(Dataset items)
+++

(** * omnipos-customer-service: the customer domain core

    A shallow embedding of the Go sources
      - internal/model (the [Customer] record),
      - internal/customer/repository (the [Repository] port and its
        PostgreSQL implementation [pgRepository]),
      - internal/customer/usecase (the domain service),
      - internal/customer/handler (the two RPC entry points that matter
        for the properties below),
      - internal/customer/listener (the Kafka consumer's [processMessage]),
    followed by the properties of the specification.

    Conventions.
      - A Go function returning [(T, error)] is a computation
        [M S T = S -> result T * S] over the state [S] it runs against.
      - A Go interface is a record of such computations; the code that
        depends on an interface is written in a [Section] over it.
      - A method that receives a [*model.Customer] returns the pointee as
        it is after the call.
      - Logging has no influence on results and is left out.
      - The store is a table of rows on which the SQL statements of the
        repository act; a statement may also fail because the connection
        does, in which case it has no effect on the table. *)

From Stdlib Require Import ZArith String Ascii Bool Lia List.
From Stdlib Require Import Sorting.Sorted Sorting.Permutation.
From Stdlib Require Import Floats.SpecFloat.
Import ListNotations.

Local Open Scope Z_scope.

(** ** Machine integers *)

(** Two's complement wrap-around of a [bits]-wide signed integer. *)
Definition wrap (bits z : Z) : Z :=
  (z + 2 ^ (bits - 1)) mod 2 ^ bits - 2 ^ (bits - 1).

Definition MaxInt32 : Z := 2147483647.
Definition MinInt32 : Z := -2147483648.

Definition in_int32 (z : Z) : bool := (MinInt32 <=? z) && (z <=? MaxInt32).

(** ** Errors and the error monad *)

(** The error values the core produces or forwards: [errors.New(msg)], a
    PostgreSQL error carrying its SQLSTATE, and a failure of the
    connection to the store. *)
Inductive error : Type :=
| errors_New (msg : string)
| pg_Error (sqlstate : string)
| driver_ErrBadConn.

Inductive result (A : Type) : Type :=
| Ok (a : A)
| Err (e : error).
Arguments Ok {A} a.
Arguments Err {A} e.

Definition M (S A : Type) : Type := S -> result A * S.

Definition ret {S A : Type} (a : A) : M S A := fun s => (Ok a, s).

Definition bind {S A B : Type} (c : M S A) (k : A -> M S B) : M S B :=
  fun s => match c s with
           | (Ok a, s') => k a s'
           | (Err e, s') => (Err e, s')
           end.

Definition fail {S A : Type} (e : error) : M S A := fun s => (Err e, s).

(** An effect that cannot fail, such as reading the clock. *)
Definition lift {S A : Type} (f : S -> A * S) : M S A :=
  fun s => let (a, s') := f s in (Ok a, s').

Notation "x <- c ;; k" := (bind c (fun x => k))
  (at level 61, c at next level, right associativity).

(** ** github.com/google/uuid *)

Module uuid.

(** [type UUID [16]byte]. *)
Definition UUID : Type := list Z.

Definition Nil : UUID := repeat 0 16%nat.

Definition eq_dec (a b : UUID) : {a = b} + {a <> b} := list_eq_dec Z.eq_dec a b.

Definition eqb (a b : UUID) : bool := if eq_dec a b then true else false.

Definition code (c : ascii) : Z := Z.of_N (N_of_ascii c).

(** [xvalues]: the value of a hexadecimal digit, 255 for any other byte. *)
Definition xvalue (c : ascii) : Z :=
  let n := code c in
  if (48 <=? n) && (n <=? 57) then n - 48
  else if (65 <=? n) && (n <=? 70) then n - 55
  else if (97 <=? n) && (n <=? 102) then n - 87
  else 255.

Definition xtob (x1 x2 : ascii) : option Z :=
  let b1 := xvalue x1 in
  let b2 := xvalue x2 in
  if (b1 =? 255) || (b2 =? 255) then None
  else Some (Z.lor (Z.shiftl b1 4) b2).

Fixpoint xtobs (s : list ascii) (offsets : list nat) : option (list Z) :=
  match offsets with
  | [] => Some []
  | x :: rest =>
      match xtob (nth x s zero) (nth (S x) s zero) with
      | Some v => option_map (cons v) (xtobs s rest)
      | None => None
      end
  end.

Definition is_dash (s : list ascii) (i : nat) : bool :=
  (code (nth i s zero) =? 45).

Definition hyphenated (s : list ascii) : option UUID :=
  if is_dash s 8 && is_dash s 13 && is_dash s 18 && is_dash s 23
  then xtobs s [0; 2; 4; 6; 9; 11; 14; 16; 19; 21; 24; 26; 28; 30; 32; 34]%nat
  else None.

Definition lower (c : ascii) : ascii :=
  let n := code c in
  if (65 <=? n) && (n <=? 90) then ascii_of_N (Z.to_N (n + 32)) else c.

Definition EqualFold (a b : list ascii) : bool :=
  if list_eq_dec ascii_dec (map lower a) (map lower b) then true else false.

(** [uuid.Parse]: the four accepted spellings, by length. *)
Definition Parse (str : string) : option UUID :=
  let s := list_ascii_of_string str in
  let n := length s in
  if (n =? 36)%nat then hyphenated s
  else if (n =? 45)%nat then
    if EqualFold (firstn 9 s) (list_ascii_of_string "urn:uuid:")
    then hyphenated (skipn 9 s) else None
  else if (n =? 38)%nat then hyphenated (skipn 1 s)
  else if (n =? 32)%nat then
    xtobs s [0; 2; 4; 6; 8; 10; 12; 14; 16; 18; 20; 22; 24; 26; 28; 30]%nat
  else None.

Definition hexdigit (v : Z) : ascii :=
  ascii_of_N (Z.to_N (if v <? 10 then 48 + v else 87 + v)).

Definition hex (b : Z) : list ascii :=
  [hexdigit (Z.shiftr b 4); hexdigit (Z.land b 15)].

Definition dash : ascii := ascii_of_N 45.

(** [UUID.String]: xxxxxxxx-xxxx-xxxx-xxxx-xxxxxxxxxxxx. *)
Definition String (u : UUID) : string :=
  let h := map hex u in
  string_of_list_ascii
    (concat (firstn 4 h) ++ dash :: concat (firstn 2 (skipn 4 h))
     ++ dash :: concat (firstn 2 (skipn 6 h))
     ++ dash :: concat (firstn 2 (skipn 8 h))
     ++ dash :: concat (skipn 10 h)).

(** [uuid.New] on the 16 bytes read from the random source: version 4,
    variant 10. *)
Definition set_v4 (b : list Z) : UUID :=
  map (fun ib : nat * Z =>
         let (i, x) := ib in
         if (i =? 6)%nat then Z.lor (Z.land x 15) 64
         else if (i =? 8)%nat then Z.lor (Z.land x 63) 128
         else x)
      (combine (seq 0 16) b).

End uuid.

(** ** internal/model *)

Module model.

Record Customer : Type := {
  ID : uuid.UUID;
  MerchantID : uuid.UUID;
  Name : string;
  Phone : string;
  Email : string;
  Address : string;
  LoyaltyPoints : Z;          (* int32 *)
  CreatedAt : Z;              (* time.Time, as an instant *)
  UpdatedAt : Z
}.

End model.
Import model.

(** ** The SQL the repository relies on

    The store is PostgreSQL; the statements of the repository are read
    with its semantics on the table of the migration
    (id UUID PRIMARY KEY, name VARCHAR(255), phone VARCHAR(20),
    email VARCHAR(255), address TEXT, loyalty_points INTEGER,
    UNIQUE(merchant_id, phone)). Text is taken to be ASCII. *)

Module sql.

Definition unique_violation : string := "23505".
Definition string_data_right_truncation : string := "22001".
Definition numeric_value_out_of_range : string := "22003".
Definition invalid_row_count_in_limit_clause : string := "2201W".
Definition invalid_row_count_in_result_offset_clause : string := "2201X".

Definition is_space (c : ascii) : bool := (uuid.code c =? 32).

(** Storing into VARCHAR(n): a longer value is refused unless the excess
    is all spaces, which are cut off. *)
Definition varchar (n : nat) (s : string) : option string :=
  let l := list_ascii_of_string s in
  if (length l <=? n)%nat then Some s
  else if forallb is_space (skipn n l)
       then Some (string_of_list_ascii (firstn n l))
       else None.

Definition percent : ascii := ascii_of_N 37.
Definition underscore : ascii := ascii_of_N 95.
Definition backslash : ascii := ascii_of_N 92.

Definition is_char (x c : ascii) : bool := (uuid.code x =? uuid.code c).

(** [text LIKE pattern]: [%] stands for any run of characters, [_] for
    any one character, a backslash takes the next character literally.
    A pattern that ends in a lone backslash is an error in PostgreSQL and
    matches nothing here; the patterns of [List] end in [%]. *)
Fixpoint like (p : list ascii) : list ascii -> bool :=
  match p with
  | [] => fun t => match t with [] => true | _ :: _ => false end
  | c :: p' =>
      if is_char c percent then
        fix star (t : list ascii) : bool :=
          like p' t || match t with [] => false | _ :: t' => star t' end
      else if is_char c underscore then
        fun t => match t with [] => false | _ :: t' => like p' t' end
      else if is_char c backslash then
        match p' with
        | [] => fun _ => false
        | d :: p'' =>
            fun t => match t with
                     | [] => false
                     | x :: t' => is_char x d && like p'' t'
                     end
        end
      else
        fun t => match t with
                 | [] => false
                 | x :: t' => is_char x c && like p' t'
                 end
  end.

(** [text ILIKE pattern]: LIKE on the lower-cased operands. *)
Definition ilike (text pattern : string) : bool :=
  like (map uuid.lower (list_ascii_of_string pattern))
       (map uuid.lower (list_ascii_of_string text)).

(** ORDER BY created_at DESC (rows with equal keys keep their order). *)
Fixpoint insert_desc (c : Customer) (l : list Customer) : list Customer :=
  match l with
  | [] => [c]
  | x :: l' =>
      if CreatedAt x <=? CreatedAt c then c :: l else x :: insert_desc c l'
  end.

Definition order_by_created_at_desc (l : list Customer) : list Customer :=
  fold_right insert_desc [] l.

Definition same_key (a b : Customer) : bool :=
  uuid.eqb (MerchantID a) (MerchantID b) && String.eqb (Phone a) (Phone b).

(** UNIQUE(merchant_id, phone) on a whole table. *)
Fixpoint unique_merchant_phone (l : list Customer) : bool :=
  match l with
  | [] => true
  | r :: l' => negb (existsb (same_key r) l') && unique_merchant_phone l'
  end.

End sql.

(** ** The ambient effects of the Go runtime *)

(** [time.Now()] and [uuid.New()], for code that is independent of what
    it runs against. *)
Record Runtime (S : Type) : Type := {
  time_Now : S -> Z * S;
  uuid_New : S -> uuid.UUID * S
}.
Arguments time_Now {S} _ _.
Arguments uuid_New {S} _ _.
Lemma missing_inputs_noop_witness :
  handleAnalyze (ui mounted) None mounted = mounted /\
  captureFrame (ui (run mounted [LiveCameraClick])) (dom (run mounted [LiveCameraClick])) = None /\
  captureFrame (ui (run mounted [LiveCameraClick; CameraGranted 0 noCaps; WebcamData DrawThrows]))
    (dom (run mounted [LiveCameraClick; CameraGranted 0 noCaps; WebcamData DrawThrows])) = None.
Proof.
  destruct missing_inputs_noop as (P1 & P2 & P3).
  split; [apply P1; left; reflexivity|].
  split; [apply (P2 _ _ freshVideo); vm_compute; [reflexivity | repeat constructor]|].
  apply (P3 _ _ (mkVideo (Some 0%nat) 4 DrawThrows)); [vm_compute; reflexivity|].
  intros url; discriminate.
Defined.

(** ** Gating of auto-monitoring *)



Lemma capable_core : forall x, isMonitoringCapable (core x) = isMonitoringCapable x.
Proof. intros [[] [[]|] a c t p i v]; reflexivity. Qed.

Lemma auto_gated_capable : forall x, isMonitoringCapable x = true -> auto_gated x = true.
Proof. intros x H; unfold auto_gated; rewrite H; destruct (isAutoMonitoring x); reflexivity. Qed.

Lemma auto_gated_off : forall x, isAutoMonitoring x = false -> auto_gated x = true.
Proof. intros x H; unfold auto_gated; rewrite H; reflexivity. Qed.

Lemma cameraEffect_auto_gated : forall u0 t,
  core (session (ui t)) = core (session u0) ->
  auto_gated (session (ui (cameraEffect u0 t))) = true.
Proof.
  intros u0 t Hc.
  assert (Cap : forall y, core y = core (session u0) ->
            isMonitoringCapable y = isMonitoringCapable (session u0)).
  { intros y Hy; rewrite <- capable_core, Hy, capable_core; reflexivity. }
  destruct (cameraEffect_frame u0 t) as (A & _).
  unfold cameraEffect in *.
  destruct (inputMode (session u0)) eqn:M.
  - destruct (is_video (uploadType (session u0))) eqn:V.
    + apply auto_gated_capable; rewrite Cap by congruence.
      unfold isMonitoringCapable; rewrite M; exact V.
    + apply auto_gated_off; apply setIsAutoMonitoring_frame.
  - apply auto_gated_capable; rewrite Cap by congruence.
    unfold isMonitoringCapable; rewrite M; reflexivity.
Qed.

Lemma set_hooks_ui : forall h s, ui (set_hooks h s) = ui s.
Proof. reflexivity. Qed.

Lemma render_round_auto_gated : forall s,
  auto_gated (session (ui s)) = true -> auto_gated (session (ui (render_round s))) = true.
Proof.
  intros s H; unfold render_round; rewrite set_hooks_ui.
  set (u0 := ui (commit_refs s)).
  set (c3 := negb (opt_eqb MonitorDeps_eqb (deps_monitor (hooks (commit_refs s)))
                     (Some (monitor_deps u0)))).
  set (m2 := isSome (deps_camera (hooks (commit_refs s)))).
  set (m3 := isSome (deps_monitor (hooks (commit_refs s)))).
  destruct (negb (opt_eqb InputMode_eqb (deps_camera (hooks (commit_refs s)))
                    (Some (inputMode (session u0))))).
  - unfold run_effects; cbn [andb].
    set (t := if m2 then cameraCleanup (commit_refs s) else commit_refs s).
    set (t' := if c3 && m3 then monitorCleanup t else t).
    assert (Ht : frame_rel (commit_refs s) t')
      by (unfold t', t, cameraCleanup; destruct m2, (c3 && m3);
          first [ apply frame_rel_refl | apply frame_stopCamera | apply frame_monitorCleanup
                | eapply frame_rel_trans; [apply frame_stopCamera | apply frame_monitorCleanup] ]).
    assert (Hc : core (session (ui t')) = core (session u0)) by (symmetry; apply Ht).
    destruct c3.
    + rewrite (proj1 (monitorEffect_frame _ _)); apply cameraEffect_auto_gated; exact Hc.
    + apply cameraEffect_auto_gated; exact Hc.
  - rewrite run_effects_no_camera_session; exact H.
Qed.

Lemma settle_auto_gated : forall n s,
  auto_gated (session (ui s)) = true -> auto_gated (session (ui (settle n s))) = true.
Proof.
  induction n as [|n IH]; intros s H; simpl; [exact H|].
  destruct (stable s); [exact H | apply IH, render_round_auto_gated, H].
Qed.

Lemma session_invokeAnalyze : forall u s, session (ui (invokeAnalyze u s)) = session (ui s).
Proof. intros u s; apply invokeAnalyze_frame. Qed.

Lemma session_monitorTick : forall u s, session (ui (monitorTick u s)) = session (ui s).
Proof. intros u s; unfold monitorTick; destruct (isLoading _); [reflexivity | apply session_invokeAnalyze]. Qed.

Lemma session_advanceJob : forall j f s, session (ui (advanceJob j f s)) = session (ui s).
Proof. intros j [m|] [u d h w]; reflexivity. Qed.

Lemma session_resolveJob : forall j r s, session (ui (resolveJob j r s)) = session (ui s).
Proof. intros j r [u d h w]; reflexivity. Qed.

Lemma handle_auto_gated : forall e s,
  auto_gated (session (ui s)) = true -> auto_gated (session (ui (handle e s))) = true.
Proof.
  intros e [[[mode ut auto c th pr ip vf] cam tel an hist] d h w] H;
    destruct e, mode, ut as [[]|]; unfold handle;
    cbn -[invokeAnalyze monitorTick advanceJob resolveJob rejectJob auto_gated];
    crush_matches;
    rewrite ?session_invokeAnalyze, ?session_monitorTick, ?session_advanceJob,
      ?session_resolveJob, ?(proj1 (rejectJob_shape _ _ _));
    try exact H;
    try (apply auto_gated_off; reflexivity);
    try (apply auto_gated_capable; reflexivity).
  all: unfold auto_gated, isMonitoringCapable in *; cbn in *;
    destruct auto; cbn in *; try reflexivity; try exact H.
Qed.

Lemma step_auto_gated : forall s e,
  auto_gated (session (ui s)) = true -> auto_gated (session (ui (step s e))) = true.
Proof. intros s e H; apply settle_auto_gated, handle_auto_gated, H. Qed.

Lemma run_auto_gated : forall es s,
  auto_gated (session (ui s)) = true -> auto_gated (session (ui (run s es))) = true.
Proof.
  induction es as [|e es IH]; intros s H; [exact H|].
  rewrite run_cons; apply IH, step_auto_gated, H.
Qed.

(** ** Live intervals *)

Lemma hooks_invokeAnalyze : forall u s, hooks (invokeAnalyze u s) = hooks s.
Proof. intros u s; apply invokeAnalyze_frame. Qed.

Lemma hooks_monitorTick : forall u s, hooks (monitorTick u s) = hooks s.
Proof. intros u s; unfold monitorTick; destruct (isLoading _); [reflexivity | apply hooks_invokeAnalyze]. Qed.

Lemma hooks_advanceJob : forall j f s, hooks (advanceJob j f s) = hooks s.
Proof. intros j [m|] [u d h w]; reflexivity. Qed.

Lemma hooks_resolveJob : forall j r s, hooks (resolveJob j r s) = hooks s.
Proof. intros j r [u d h w]; reflexivity. Qed.

Lemma handle_hooks : forall e s, hooks (handle e s) = hooks s.
Proof.
  intros e [u d h w]; destruct e; unfold handle;
    cbn -[invokeAnalyze monitorTick advanceJob resolveJob rejectJob];
    crush_matches;
    rewrite ?hooks_invokeAnalyze, ?hooks_monitorTick, ?hooks_advanceJob,
      ?hooks_resolveJob, ?(proj2 (proj2 (proj2 (proj2 (rejectJob_shape _ _ _)))));
    reflexivity.
Qed.

Lemma filter_all_removed : forall (l : list (nat * UI)) id,
  (forall p, In p l -> Some (fst p) = Some id) ->
  filter (fun p => negb (Nat.eqb (fst p) id)) l = [].
Proof.
  induction l as [|p l IH]; intros id H; [reflexivity|]; simpl.
  assert (E : fst p = id) by (injection (H p (or_introl eq_refl)); trivial).
  rewrite E, Nat.eqb_refl; simpl; apply IH; intros q Hq; apply H; right; exact Hq.
Qed.

Lemma monitorEffect_intervals : forall u0 t,
  intervals (hooks t) = [] ->
  forall p, In p (intervals (hooks (monitorEffect u0 t))) ->
    monitoringIntervalRef (hooks (monitorEffect u0 t)) = Some (fst p) /\ snd p = u0 /\
    isAutoMonitoring (session u0) && isMonitoringCapable (session u0) = true.
Proof.
  intros u0 t E p Hin; unfold monitorEffect in *.
  destruct (isAutoMonitoring (session u0) && isMonitoringCapable (session u0)) eqn:G.
  - rewrite hooks_invokeAnalyze in *; cbn in Hin |- *; rewrite E in Hin.
    destruct Hin as [<- | []]; split; [|split]; reflexivity || exact G.
  - destruct (monitoringIntervalRef (hooks t)) as [id|].
    + unfold clearInterval in Hin; cbn in Hin; rewrite E in Hin; destruct Hin.
    + rewrite E in Hin; destruct Hin.
Qed.

Lemma run_effects_no_monitor_hooks : forall u0 c2 m2 m3 t,
  intervals (hooks (run_effects u0 c2 false m2 m3 t)) = intervals (hooks t) /\
  monitoringIntervalRef (hooks (run_effects u0 c2 false m2 m3 t)) = monitoringIntervalRef (hooks t).
Proof.
  intros u0 c2 m2 m3 t; unfold run_effects, cameraCleanup; cbn [andb].
  assert (S1 : hooks (if c2 && m2 then stopCamera t else t) = hooks t)
    by (destruct (c2 && m2); [apply stopCamera_frame | reflexivity]).
  destruct c2; [|exact (conj (f_equal intervals S1) (f_equal monitoringIntervalRef S1))].
  destruct (cameraEffect_frame u0 (if true && m2 then stopCamera t else t)) as (_ & _ & _ & I & R & _).
  rewrite I, R, S1; split; reflexivity.
Qed.

Lemma run_effects_rearm : forall u0 c2 m2 m3 t,
  (m3 = false -> intervals (hooks t) = []) ->
  (forall p, In p (intervals (hooks t)) -> monitoringIntervalRef (hooks t) = Some (fst p)) ->
  forall p, In p (intervals (hooks (run_effects u0 c2 true m2 m3 t))) ->
    monitoringIntervalRef (hooks (run_effects u0 c2 true m2 m3 t)) = Some (fst p) /\
    snd p = u0 /\ isAutoMonitoring (session u0) && isMonitoringCapable (session u0) = true.
Proof.
  intros u0 c2 m2 m3 t H0 H1; unfold run_effects, cameraCleanup; cbn [andb].
  set (t1 := if c2 && m2 then stopCamera t else t).
  assert (S1 : hooks t1 = hooks t)
    by (unfold t1; destruct (c2 && m2); [apply stopCamera_frame | reflexivity]).
  set (t2 := if m3 then monitorCleanup t1 else t1).
  assert (E2 : intervals (hooks t2) = []).
  { unfold t2; destruct m3; [|rewrite S1; apply H0; reflexivity].
    unfold monitorCleanup; rewrite S1.
    destruct (monitoringIntervalRef (hooks t)) as [id|] eqn:R.
    - unfold clearInterval; cbn; rewrite S1.
      apply filter_all_removed; intros q Hq; symmetry; apply H1, Hq.
    - rewrite S1; destruct (intervals (hooks t)) as [|q l] eqn:L; [reflexivity|].
      exfalso; pose proof (H1 q (or_introl eq_refl)) as Hq; discriminate Hq. }
  apply monitorEffect_intervals.
  destruct c2; [|exact E2].
  destruct (cameraEffect_frame u0 t2) as (_ & _ & _ & I & _); rewrite I; exact E2.
Qed.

+++

## Exercise aim
Nothing but a number should be given for this: how many lines in the entries above contain "backslash"?

## Exercise solution
4